クライン「キリト、ダメだ。この町には俺のMMOのダチがいるんだ。そいつらを置いてはいけねえよ………」

 

キリト「‼︎………そうか………ユージオはどうする?」

 

ユージオ「………僕は………もちろんキリトと一緒に行くよ。僕はもう決めたんだ。」

 

キリト「そうか!わかった。クライン……ここで別れることになるけど………いいか?」

 

クライン「ああ!大丈夫だよ!お前に教えてもらったテクを使って俺もお前に追いついてやるからよ!」

 

キリト「……………わかった。」

 

キリトはこのまま、クラインと別れてしまうんだ。たぶん、キリトのことだから、後悔するんだろうな………

そうだ‼︎

 

ユージオ「キリト!クラインに今持ってる情報をあげたら?」

 

キリト「!………そうだな………今すぐは無理だけど、後でまとめてメッセを送るな。」

 

クライン「サンキューな!キリト!」

 

キリト「…………それじゃあ、またな、クライン。死ぬなよ。」

 

ユージオ「またね、クライン。」

 

クライン「おう!お前ら、結構可愛い顔してんな!俺、好みだぜ!」

 

「「お前(君)はその野武士ツラが良く似合ってるぜ(よ)‼︎」」

 

そして、僕らは走り出した。

 

キリト「…………」

 

ユージオ「大丈夫だよ、キリト。クラインなら大丈夫。

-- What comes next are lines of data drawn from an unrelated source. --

(* ===== verification/Ssrf.v ===== *)
(** * Which addresses probes may reach

    src/internal/probe/ssrf.go: the policy that keeps checks and alert
    channels away from local, metadata and reserved addresses, in whatever
    form they are written and whatever the name server answers. An address is
    the list of its bytes, as in package net; the parsers of addresses,
    networks and host:port pairs are those of the standard library. [url.Parse]
    and the name server are parameters. *)
From stdpp Require Import base strings list gmap.
From Stdlib Require Import ZArith Lia Strings.Ascii.
From Stdlib Require Strings.String.
From S2P Require Import Prelude GoStrings.

Open Scope Z_scope.

(** ** Addresses *)

Abbreviation IP := (list Z).

Definition octet (s : string) : option Z :=
  match ParseUint s 10 32 with
  | Some v =>
      if decide (255 < v) then None else
      match s with
      | String.String c (String.String _ _) => if decide (c = "0"%char) then None else Some v
      | _ => Some v
      end
  | None => None
  end.

(** [parseIPv4Fields] of net/netip. *)
Definition parseIPv4Fields (s : string) : option (list Z) :=
  match split_at "."%char s with
  | [a; b; c; d] => a ← octet a; b ← octet b; c ← octet c; d ← octet d; Some [a; b; c; d]
  | _ => None
  end.

Definition hex_value (c : ascii) : option Z := digit_value 16 c.

(** The hexadecimal digits in front, at most four of them. *)
Fixpoint hex_group (s : string) (n : nat) (acc : Z) : option (nat * Z * string) :=
  match s with
  | EmptyString => Some (n, acc, s)
  | String.String c rest =>
      match hex_value c with
      | None => Some (n, acc, s)
      | Some v => if decide (3 < n)%nat then None else hex_group rest (S n) (16 * acc + v)
      end
  end.

(** The groups of an IPv6 address from byte [length bs] on: the bytes and the
    position of the ellipsis. *)
Fixpoint ipv6_groups (fuel : nat) (s : string) (bs : list Z) (ellipsis : option nat) : option (list Z * option nat) :=
  match fuel with
  | O => match s with EmptyString => Some (bs, ellipsis) | _ => None end
  | S fuel =>
      match hex_group s 0 0 with
      | None => None
      | Some (O, _, _) => None
      | Some (_, acc, rest) =>
          match rest with
          | String.String "."%char _ =>
              if decide (ellipsis = None /\ length bs <> 12%nat) then None else
              if decide (16 < length bs + 4)%nat then None else
              v4 ← parseIPv4Fields s; Some (bs ++ v4, ellipsis)
          | EmptyString => Some (bs ++ [acc / 256; acc mod 256], ellipsis)
          | String.String ":"%char rest =>
              let bs := bs ++ [acc / 256; acc mod 256] in
              match rest with
              | EmptyString => None
              | String.String ":"%char rest =>
                  match ellipsis with
                  | Some _ => None
                  | None =>
                      match rest with
                      | EmptyString => Some (bs, Some (length bs))
                      | _ => ipv6_groups fuel rest bs (Some (length bs))
                      end
                  end
              | _ => ipv6_groups fuel rest bs ellipsis
              end
          | _ => None
          end
      end
  end.

Definition expand (bs : list Z) (ellipsis : option nat) : option (list Z) :=
  match ellipsis with
  | None => if decide (length bs = 16)%nat then Some bs else None
  | Some e => if decide (length bs < 16)%nat then Some (take e bs ++ replicate (16 - length bs) 0 ++ drop e bs) else None
  end.

Definition parseIPv6 (s : string) : option (list Z) :=
  '(bs, e) ← match s with
             | String.String ":"%char (String.String ":"%char rest) =>
                 match rest with EmptyString => Some ([], Some O) | _ => ipv6_groups 8 rest [] (Some O) end
             | _ => ipv6_groups 8 s [] None
             end;
  expand bs e.

(** Which of the two it is, by the first dot, colon or percent sign. *)
Fixpoint address_kind (s : string) : option ascii :=
  match s with
  | EmptyString => None
  | String.String c s => if decide (c = "."%char \/ c = ":"%char \/ c = "%"%char) then Some c else address_kind s
  end.

(** [netip.ParseAddr] without zones: four or sixteen bytes. *)
Definition ParseAddr (s : string) : option (list Z) :=
  match address_kind s with
  | Some "."%char => parseIPv4Fields s
  | Some ":"%char => if decide ("%"%char ∈ String.list_ascii_of_string s) then None else parseIPv6 s
  | _ => None
  end.

Definition v4InV6Prefix : list Z := [0; 0; 0; 0; 0; 0; 0; 0; 0; 0; 255; 255].
Definition IPv4 (a b c d : Z) : IP := v4InV6Prefix ++ [a; b; c; d].

Definition As16 (bs : list Z) : IP := if decide (length bs = 4)%nat then v4InV6Prefix ++ bs else bs.

(** [net.ParseIP]: always sixteen bytes. *)
Definition ParseIP (s : string) : option IP := As16 <$> ParseAddr s.

Definition To4 (ip : IP) : option IP :=
  if decide (length ip = 4)%nat then Some ip else
  if decide (length ip = 16%nat /\ take 12 ip = v4InV6Prefix) then Some (drop 12 ip) else None.

Definition normal (ip : IP) : IP := default ip (To4 ip).

(** ** Networks *)

Record IPNet := MkNet { net_IP : IP; net_Mask : list Z }.

(** [net.CIDRMask]. *)
Definition mask_byte (ones : nat) : Z := 255 - (2 ^ Z.of_nat (8 - Nat.min 8 ones) - 1).
Fixpoint CIDRMask (ones : nat) (bytes : nat) : list Z :=
  match bytes with O => [] | S n => mask_byte ones :: CIDRMask (ones - 8) n end.

Definition masked (ip mask : list Z) : list Z := zip_with Z.land ip mask.

Definition ParseCIDR (s : string) : option IPNet :=
  '(a, m) ← cut_at "/"%char s;
  bs ← ParseAddr a;
  n ← ParseUint m 10 32;
  if decide (8 * Z.of_nat (length bs) < n) then None else
  let mask := CIDRMask (Z.to_nat n) (length bs) in
  Some (MkNet (masked bs mask) mask).

(** [IPNet.Contains]: network and address in their short forms. *)
Definition Contains (n : IPNet) (ip : IP) : bool :=
  let nn := normal (net_IP n) in
  let m := if decide (length nn = 4%nat /\ length (net_Mask n) = 16%nat) then drop 12 (net_Mask n) else net_Mask n in
  let x := normal ip in
  bool_decide (length m = length nn /\ length x = length nn /\ masked nn m = masked x m).

(** ** The policy *)

Definition hardBlockedCIDRs : list string :=
  ["0.0.0.0/8"; "169.254.0.0/16"; "100.100.100.200/32"; "224.0.0.0/4"; "240.0.0.0/4"; "255.255.255.255/32"; "::/128";
   "fe80::/10"; "ff00::/8"; "fd00:ec2::254/128"; "64:ff9b:1::/48"; "2001::/32"].
Definition privateCIDRs : list string :=
  ["10.0.0.0/8"; "172.16.0.0/12"; "192.168.0.0/16"; "127.0.0.0/8"; "100.64.0.0/10"; "192.0.0.0/24"; "192.0.2.0/24";
   "198.18.0.0/15"; "198.51.100.0/24"; "203.0.113.0/24"; "fc00::/7"; "::1/128"; "2001:db8::/32"].

Definition mustParseCIDRs (cidrs : list string) : list IPNet := omap ParseCIDR cidrs.

Definition hardBlockedNetworks : list IPNet := Eval vm_compute in mustParseCIDRs hardBlockedCIDRs.
Definition privateNetworks : list IPNet := Eval vm_compute in mustParseCIDRs privateCIDRs.
Definition no_network : IPNet := MkNet [] [].
Definition nat64Network : IPNet := Eval vm_compute in default no_network (ParseCIDR "64:ff9b::/96").
Definition sixToFourNetwork : IPNet := Eval vm_compute in default no_network (ParseCIDR "2002::/16").
Definition ipv4CompatNet : IPNet := Eval vm_compute in default no_network (ParseCIDR "::/96").

Definition blockedHosts : list string :=
  ["169.254.169.254"; "169.254.170.2"; "169.254.170.254"; "metadata.google.internal"; "metadata.google.internal."; "169.254.169.254";
   "169.254.169.254"; "169.254.169.250"; "169.254.169.251"; "169.254.169.254"; "100.100.100.200"; "169.254.169.254"; "169.254.169.254"].

Record SSRFValidator := MkValidator {
  AllowPrivate : bool;
  AllowedNetworks : list IPNet;
  BlockedHosts : list string;
}.

Definition isHardBlockedIP (ip : IP) : bool := existsb (fun n => Contains n ip) hardBlockedNetworks.

Definition byte_at (ip : IP) (i : nat) : Z := default 0 (ip !! i).

Definition IPv6unspecified : IP := replicate 16 0.
Definition IPv6loopback : IP := replicate 15 0 ++ [1].

(** Addresses passed here are in short form. *)
Definition embeddedIPv4 (ip : IP) : option IP :=
  if decide (length ip <> 16)%nat then None else
  if Contains nat64Network ip then Some [byte_at ip 12; byte_at ip 13; byte_at ip 14; byte_at ip 15] else
  if Contains sixToFourNetwork ip then Some [byte_at ip 2; byte_at ip 3; byte_at ip 4; byte_at ip 5] else
  if Contains ipv4CompatNet ip then
    if decide (ip = IPv6unspecified \/ ip = IPv6loopback) then None
    else Some [byte_at ip 12; byte_at ip 13; byte_at ip 14; byte_at ip 15]
  else None.

(** An embedded address has four bytes and embeds nothing, so the recursive
    call of [isBlockedIP] is the last one. *)
Definition isBlockedIP_short (v : SSRFValidator) (ip : IP) : bool :=
  if isHardBlockedIP ip then true else
  if existsb (fun n => Contains n ip) (AllowedNetworks v) then false else
  if existsb (fun n => Contains n ip) privateNetworks then negb (AllowPrivate v) else false.

Definition isBlockedIP (v : SSRFValidator) (ip : option IP) : bool :=
  match ip with
  | None => true
  | Some ip =>
      let ip := normal ip in
      match embeddedIPv4 ip with
      | None => isBlockedIP_short v ip
      | Some e =>
          if isHardBlockedIP ip || isHardBlockedIP e then true else
          if existsb (fun n => Contains n ip) (AllowedNetworks v) then false else
          isBlockedIP_short v e
      end
  end.

(** ** Hosts *)

Definition to_lower (s : string) : string :=
  String.string_of_list_ascii
    ((fun c => if decide (65 <= code c <= 90)%N then ascii_of_N (code c + 32) else c) <$> String.list_ascii_of_string s).

Definition isBlockedHost (v : SSRFValidator) (host : string) : bool :=
  let host := to_lower host in
  existsb (fun b => String.eqb host (to_lower b)) (blockedHosts ++ BlockedHosts v).

(** The bytes of a 32-bit number, [net.IPv4(byte(parsed>>24&0xff), ...)]. *)
Definition ip_of_number (n : Z) : IP :=
  IPv4 (Z.land (Z.shiftr n 24) 255) (Z.land (Z.shiftr n 16) 255) (Z.land (Z.shiftr n 8) 255) (Z.land n 255).

Definition hex_literal (host : string) : option Z :=
  match host with
  | String.String "0"%char (String.String x rest) =>
      if decide ((x = "x"%char \/ x = "X"%char) /\ rest <> "") then ParseUint rest 16 32 else None
  | _ => None
  end.

Definition parseIP (host : string) : option IP :=
  match ParseIP host with
  | Some ip => Some ip
  | None =>
      match ParseUint host 10 32 with
      | Some n => Some (ip_of_number n)
      | None =>
          match hex_literal host with
          | Some n => Some (ip_of_number n)
          | None =>
              match ParseUint host 8 32 with
              | Some n => if decide ("."%char ∈ String.list_ascii_of_string host) then None else Some (ip_of_number n)
              | None => None
              end
          end
      end
  end.

(** [net.SplitHostPort]. *)
Definition has_byte (c : ascii) (s : string) : bool := bool_decide (c ∈ String.list_ascii_of_string s).
Definition slice (s : string) (i j : nat) : string := String.substring i (j - i) s.

Fixpoint index_byte (c : ascii) (s : string) : option nat :=
  match s with
  | EmptyString => None
  | String.String a s => if decide (a = c) then Some O else S <$> index_byte c s
  end.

クラインを信じよう!」

 

キリト「………ああ!そうだな!」

 

僕たちは町を出た。

 

出てすぐ、道の先に2匹の狼が青い光を放ち現れ、2人に向かって走ってくる。

 

キリト「………!」

 

ユージオ「……!来たよキリト‼︎」

 

キリト「ああ!」

 

剣を抜き走りながら、構える。

 

キリトの剣は薄い青色に、僕のは薄い緑色に輝いた。

 

キリト「はあっ‼︎」

 

ユージオ「やあっ‼︎」

 

『レイジスパイク』と『ソニックリープ』だ。

 

狼を一撃で仕留め、走り続ける。

 

キリト「うおおおおおおおおおおおおお‼︎」

 

ユージオ「はあああああああああああああ‼︎」

 

そして、僕らは夕日に向かって、吠えた。